WORK TO COMPLETE:
Transcribe the records below exactly, from their first line through the line containing "Fixpoint digits (fuel". Omit every line after it.

THE DATA:
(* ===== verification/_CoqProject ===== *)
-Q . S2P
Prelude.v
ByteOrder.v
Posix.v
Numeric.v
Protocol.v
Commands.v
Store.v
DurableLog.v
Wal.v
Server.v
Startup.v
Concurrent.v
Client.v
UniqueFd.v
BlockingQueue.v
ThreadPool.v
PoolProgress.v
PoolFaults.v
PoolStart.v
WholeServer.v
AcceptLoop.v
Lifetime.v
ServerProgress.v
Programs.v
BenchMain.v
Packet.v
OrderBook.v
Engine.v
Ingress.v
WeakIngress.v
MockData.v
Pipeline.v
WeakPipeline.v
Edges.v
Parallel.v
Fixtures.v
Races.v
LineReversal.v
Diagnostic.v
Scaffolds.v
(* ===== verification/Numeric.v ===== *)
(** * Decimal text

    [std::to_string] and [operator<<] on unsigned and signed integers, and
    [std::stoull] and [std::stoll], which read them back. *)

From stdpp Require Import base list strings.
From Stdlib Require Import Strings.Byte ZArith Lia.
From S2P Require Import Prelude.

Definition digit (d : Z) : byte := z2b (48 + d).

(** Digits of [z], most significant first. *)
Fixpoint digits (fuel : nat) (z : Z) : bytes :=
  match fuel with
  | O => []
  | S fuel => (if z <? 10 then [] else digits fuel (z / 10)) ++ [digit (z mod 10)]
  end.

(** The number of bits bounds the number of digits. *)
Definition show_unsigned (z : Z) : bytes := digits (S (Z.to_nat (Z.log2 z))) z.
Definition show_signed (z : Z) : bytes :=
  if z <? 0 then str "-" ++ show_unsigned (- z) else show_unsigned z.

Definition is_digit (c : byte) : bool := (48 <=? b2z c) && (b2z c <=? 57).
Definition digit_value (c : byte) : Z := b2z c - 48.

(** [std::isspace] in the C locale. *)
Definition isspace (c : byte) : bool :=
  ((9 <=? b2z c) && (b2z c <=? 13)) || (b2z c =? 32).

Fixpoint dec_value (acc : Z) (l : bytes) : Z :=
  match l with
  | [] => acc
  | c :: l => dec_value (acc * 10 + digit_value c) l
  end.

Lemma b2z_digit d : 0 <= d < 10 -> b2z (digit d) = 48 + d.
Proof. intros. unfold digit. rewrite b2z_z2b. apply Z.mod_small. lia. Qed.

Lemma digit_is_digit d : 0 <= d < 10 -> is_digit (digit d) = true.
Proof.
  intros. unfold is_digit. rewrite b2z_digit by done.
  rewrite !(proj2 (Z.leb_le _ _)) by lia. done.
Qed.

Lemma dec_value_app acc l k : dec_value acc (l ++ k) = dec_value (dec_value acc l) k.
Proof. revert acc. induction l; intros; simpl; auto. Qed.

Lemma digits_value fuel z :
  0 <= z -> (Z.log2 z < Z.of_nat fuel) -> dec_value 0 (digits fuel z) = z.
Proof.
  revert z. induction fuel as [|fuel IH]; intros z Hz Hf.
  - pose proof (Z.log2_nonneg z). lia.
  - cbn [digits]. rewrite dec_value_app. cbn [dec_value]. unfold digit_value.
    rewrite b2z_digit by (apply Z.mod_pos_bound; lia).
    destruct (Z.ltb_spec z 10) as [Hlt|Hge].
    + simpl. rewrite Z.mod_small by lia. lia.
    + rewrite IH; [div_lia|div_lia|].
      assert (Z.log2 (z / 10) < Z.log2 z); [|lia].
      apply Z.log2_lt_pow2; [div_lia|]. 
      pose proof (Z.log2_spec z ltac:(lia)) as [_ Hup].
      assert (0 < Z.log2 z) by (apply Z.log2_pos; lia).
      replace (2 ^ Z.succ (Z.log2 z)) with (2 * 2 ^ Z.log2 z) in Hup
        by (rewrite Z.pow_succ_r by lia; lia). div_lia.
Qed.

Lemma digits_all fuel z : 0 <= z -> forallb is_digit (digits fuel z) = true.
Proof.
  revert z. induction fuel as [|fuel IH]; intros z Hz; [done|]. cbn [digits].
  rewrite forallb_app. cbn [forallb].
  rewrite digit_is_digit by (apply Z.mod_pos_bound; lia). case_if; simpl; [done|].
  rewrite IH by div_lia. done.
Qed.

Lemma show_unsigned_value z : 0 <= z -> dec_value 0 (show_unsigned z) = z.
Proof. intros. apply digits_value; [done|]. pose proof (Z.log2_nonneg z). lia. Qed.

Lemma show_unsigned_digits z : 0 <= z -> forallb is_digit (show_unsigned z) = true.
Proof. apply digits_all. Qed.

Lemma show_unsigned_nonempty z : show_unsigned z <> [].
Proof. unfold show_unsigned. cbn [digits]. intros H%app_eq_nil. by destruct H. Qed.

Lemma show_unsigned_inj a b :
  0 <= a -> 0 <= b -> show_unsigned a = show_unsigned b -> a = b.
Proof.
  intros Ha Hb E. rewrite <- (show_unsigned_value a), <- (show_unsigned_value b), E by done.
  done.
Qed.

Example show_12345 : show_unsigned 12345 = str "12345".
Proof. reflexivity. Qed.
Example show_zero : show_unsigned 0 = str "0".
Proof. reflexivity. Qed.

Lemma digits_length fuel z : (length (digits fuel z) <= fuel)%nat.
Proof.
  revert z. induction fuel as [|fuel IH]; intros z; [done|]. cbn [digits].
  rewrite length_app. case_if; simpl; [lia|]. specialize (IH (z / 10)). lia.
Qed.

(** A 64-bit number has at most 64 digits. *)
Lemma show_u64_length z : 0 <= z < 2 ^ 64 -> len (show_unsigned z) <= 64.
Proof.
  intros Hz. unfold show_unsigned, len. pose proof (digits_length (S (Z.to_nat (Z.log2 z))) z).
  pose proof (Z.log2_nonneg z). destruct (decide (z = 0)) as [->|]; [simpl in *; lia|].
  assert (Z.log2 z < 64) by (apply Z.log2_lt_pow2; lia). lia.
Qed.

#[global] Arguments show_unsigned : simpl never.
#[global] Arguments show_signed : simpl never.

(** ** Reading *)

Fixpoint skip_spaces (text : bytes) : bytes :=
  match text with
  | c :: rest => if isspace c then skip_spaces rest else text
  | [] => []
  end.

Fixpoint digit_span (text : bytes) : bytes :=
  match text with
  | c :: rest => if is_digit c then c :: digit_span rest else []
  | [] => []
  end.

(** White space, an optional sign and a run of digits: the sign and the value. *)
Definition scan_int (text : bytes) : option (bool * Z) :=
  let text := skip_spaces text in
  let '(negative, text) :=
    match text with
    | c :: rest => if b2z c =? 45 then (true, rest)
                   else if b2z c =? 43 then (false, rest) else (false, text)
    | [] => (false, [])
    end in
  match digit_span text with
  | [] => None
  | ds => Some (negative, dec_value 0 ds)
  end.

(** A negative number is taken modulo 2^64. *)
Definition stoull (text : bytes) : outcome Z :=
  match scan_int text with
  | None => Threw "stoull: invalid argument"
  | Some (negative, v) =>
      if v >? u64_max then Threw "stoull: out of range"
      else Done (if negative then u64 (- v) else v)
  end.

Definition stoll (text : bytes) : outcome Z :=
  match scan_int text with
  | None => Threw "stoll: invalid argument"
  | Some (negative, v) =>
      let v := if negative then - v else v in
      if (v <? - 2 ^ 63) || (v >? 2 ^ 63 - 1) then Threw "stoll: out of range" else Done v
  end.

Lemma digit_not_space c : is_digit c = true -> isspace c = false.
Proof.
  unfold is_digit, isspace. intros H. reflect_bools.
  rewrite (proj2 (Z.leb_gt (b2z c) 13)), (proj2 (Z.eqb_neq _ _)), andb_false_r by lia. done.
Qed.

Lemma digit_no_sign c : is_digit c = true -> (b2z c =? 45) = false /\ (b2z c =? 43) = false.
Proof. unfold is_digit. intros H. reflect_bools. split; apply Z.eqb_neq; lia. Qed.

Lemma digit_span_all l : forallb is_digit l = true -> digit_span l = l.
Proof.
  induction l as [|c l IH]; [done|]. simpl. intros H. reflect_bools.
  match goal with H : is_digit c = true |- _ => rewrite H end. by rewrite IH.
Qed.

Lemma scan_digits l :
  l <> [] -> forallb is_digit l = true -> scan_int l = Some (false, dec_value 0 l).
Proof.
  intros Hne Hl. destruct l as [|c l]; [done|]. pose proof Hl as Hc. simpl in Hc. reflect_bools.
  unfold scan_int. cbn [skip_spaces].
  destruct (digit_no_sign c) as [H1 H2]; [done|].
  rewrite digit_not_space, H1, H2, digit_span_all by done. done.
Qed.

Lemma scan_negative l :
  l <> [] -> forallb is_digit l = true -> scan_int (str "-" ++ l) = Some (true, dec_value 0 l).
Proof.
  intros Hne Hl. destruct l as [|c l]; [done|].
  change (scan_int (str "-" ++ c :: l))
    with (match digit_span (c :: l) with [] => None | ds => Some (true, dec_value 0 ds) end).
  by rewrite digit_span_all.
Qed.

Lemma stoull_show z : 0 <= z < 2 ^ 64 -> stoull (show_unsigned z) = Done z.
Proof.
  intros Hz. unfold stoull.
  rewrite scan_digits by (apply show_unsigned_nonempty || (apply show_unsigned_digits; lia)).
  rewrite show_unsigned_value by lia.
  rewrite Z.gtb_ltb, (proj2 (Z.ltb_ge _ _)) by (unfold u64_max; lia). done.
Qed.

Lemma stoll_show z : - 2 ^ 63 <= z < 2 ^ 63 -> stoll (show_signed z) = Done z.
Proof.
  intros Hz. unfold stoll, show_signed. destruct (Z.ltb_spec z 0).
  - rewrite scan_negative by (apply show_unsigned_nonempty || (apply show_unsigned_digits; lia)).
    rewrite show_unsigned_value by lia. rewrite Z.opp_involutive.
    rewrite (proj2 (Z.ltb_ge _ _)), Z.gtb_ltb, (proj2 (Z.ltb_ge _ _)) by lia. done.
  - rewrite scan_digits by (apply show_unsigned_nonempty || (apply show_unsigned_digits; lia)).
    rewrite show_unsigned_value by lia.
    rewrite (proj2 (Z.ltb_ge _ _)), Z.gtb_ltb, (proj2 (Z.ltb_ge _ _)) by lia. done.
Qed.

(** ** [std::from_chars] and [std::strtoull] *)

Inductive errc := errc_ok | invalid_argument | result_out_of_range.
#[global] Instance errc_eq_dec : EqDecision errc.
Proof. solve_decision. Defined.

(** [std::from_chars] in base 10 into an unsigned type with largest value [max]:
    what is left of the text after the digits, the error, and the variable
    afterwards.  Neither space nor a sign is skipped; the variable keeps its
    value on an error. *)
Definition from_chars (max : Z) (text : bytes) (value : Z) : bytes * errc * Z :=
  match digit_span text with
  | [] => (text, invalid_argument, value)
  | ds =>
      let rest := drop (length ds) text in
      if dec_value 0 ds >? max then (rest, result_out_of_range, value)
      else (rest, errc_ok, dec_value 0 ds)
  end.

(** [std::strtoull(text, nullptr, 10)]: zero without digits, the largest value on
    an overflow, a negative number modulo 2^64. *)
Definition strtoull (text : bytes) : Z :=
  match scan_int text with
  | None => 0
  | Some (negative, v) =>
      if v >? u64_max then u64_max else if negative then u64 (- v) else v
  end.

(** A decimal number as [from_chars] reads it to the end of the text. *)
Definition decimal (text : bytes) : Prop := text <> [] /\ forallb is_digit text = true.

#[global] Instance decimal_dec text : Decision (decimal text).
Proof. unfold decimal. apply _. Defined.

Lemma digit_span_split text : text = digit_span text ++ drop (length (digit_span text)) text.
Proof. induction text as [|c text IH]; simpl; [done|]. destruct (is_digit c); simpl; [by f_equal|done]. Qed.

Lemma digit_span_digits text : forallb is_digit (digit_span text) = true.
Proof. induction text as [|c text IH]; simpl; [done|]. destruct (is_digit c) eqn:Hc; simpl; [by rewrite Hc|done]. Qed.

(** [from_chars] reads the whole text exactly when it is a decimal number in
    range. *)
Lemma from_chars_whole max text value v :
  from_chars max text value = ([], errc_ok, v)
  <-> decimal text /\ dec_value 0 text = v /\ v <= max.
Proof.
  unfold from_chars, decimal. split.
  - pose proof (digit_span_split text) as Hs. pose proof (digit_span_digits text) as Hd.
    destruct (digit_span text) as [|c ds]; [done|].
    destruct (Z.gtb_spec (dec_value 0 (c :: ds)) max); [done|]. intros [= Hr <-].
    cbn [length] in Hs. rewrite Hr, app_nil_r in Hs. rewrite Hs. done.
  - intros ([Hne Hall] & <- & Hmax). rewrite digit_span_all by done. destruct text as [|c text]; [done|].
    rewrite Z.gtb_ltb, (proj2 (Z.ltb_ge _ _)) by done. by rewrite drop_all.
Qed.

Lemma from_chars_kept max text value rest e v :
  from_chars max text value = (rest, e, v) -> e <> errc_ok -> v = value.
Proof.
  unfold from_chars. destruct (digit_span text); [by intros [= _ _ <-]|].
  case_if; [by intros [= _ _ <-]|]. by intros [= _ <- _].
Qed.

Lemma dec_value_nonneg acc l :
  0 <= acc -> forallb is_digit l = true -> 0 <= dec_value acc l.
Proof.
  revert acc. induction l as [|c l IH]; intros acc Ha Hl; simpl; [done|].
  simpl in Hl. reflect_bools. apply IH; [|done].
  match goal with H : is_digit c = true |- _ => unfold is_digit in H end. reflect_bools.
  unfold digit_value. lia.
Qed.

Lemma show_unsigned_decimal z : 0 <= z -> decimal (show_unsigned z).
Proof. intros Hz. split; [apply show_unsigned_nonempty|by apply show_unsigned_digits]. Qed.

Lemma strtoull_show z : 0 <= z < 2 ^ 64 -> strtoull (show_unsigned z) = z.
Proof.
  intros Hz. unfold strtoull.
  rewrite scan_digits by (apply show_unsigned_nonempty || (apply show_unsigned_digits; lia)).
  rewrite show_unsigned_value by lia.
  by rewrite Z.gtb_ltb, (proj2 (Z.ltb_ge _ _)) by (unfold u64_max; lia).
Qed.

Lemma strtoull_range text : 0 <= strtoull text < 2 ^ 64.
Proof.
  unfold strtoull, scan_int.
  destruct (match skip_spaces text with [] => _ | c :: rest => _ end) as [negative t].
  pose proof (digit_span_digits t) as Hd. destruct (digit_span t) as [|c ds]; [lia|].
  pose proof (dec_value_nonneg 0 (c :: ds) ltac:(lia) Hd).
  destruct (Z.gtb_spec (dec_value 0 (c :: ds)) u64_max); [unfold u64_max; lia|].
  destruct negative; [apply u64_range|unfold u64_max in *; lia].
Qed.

TASK RESULT:
(* ===== verification/_CoqProject ===== *)
-Q . S2P
Prelude.v
ByteOrder.v
Posix.v
Numeric.v
Protocol.v
Commands.v
Store.v
DurableLog.v
Wal.v
Server.v
Startup.v
Concurrent.v
Client.v
UniqueFd.v
BlockingQueue.v
ThreadPool.v
PoolProgress.v
PoolFaults.v
PoolStart.v
WholeServer.v
AcceptLoop.v
Lifetime.v
ServerProgress.v
Programs.v
BenchMain.v
Packet.v
OrderBook.v
Engine.v
Ingress.v
WeakIngress.v
MockData.v
Pipeline.v
WeakPipeline.v
Edges.v
Parallel.v
Fixtures.v
Races.v
LineReversal.v
Diagnostic.v
Scaffolds.v
(* ===== verification/Numeric.v ===== *)
(** * Decimal text

    [std::to_string] and [operator<<] on unsigned and signed integers, and
    [std::stoull] and [std::stoll], which read them back. *)

From stdpp Require Import base list strings.
From Stdlib Require Import Strings.Byte ZArith Lia.
From S2P Require Import Prelude.

Definition digit (d : Z) : byte := z2b (48 + d).

(** Digits of [z], most significant first. *)
Fixpoint digits (fuel : nat) (z : Z) : bytes :=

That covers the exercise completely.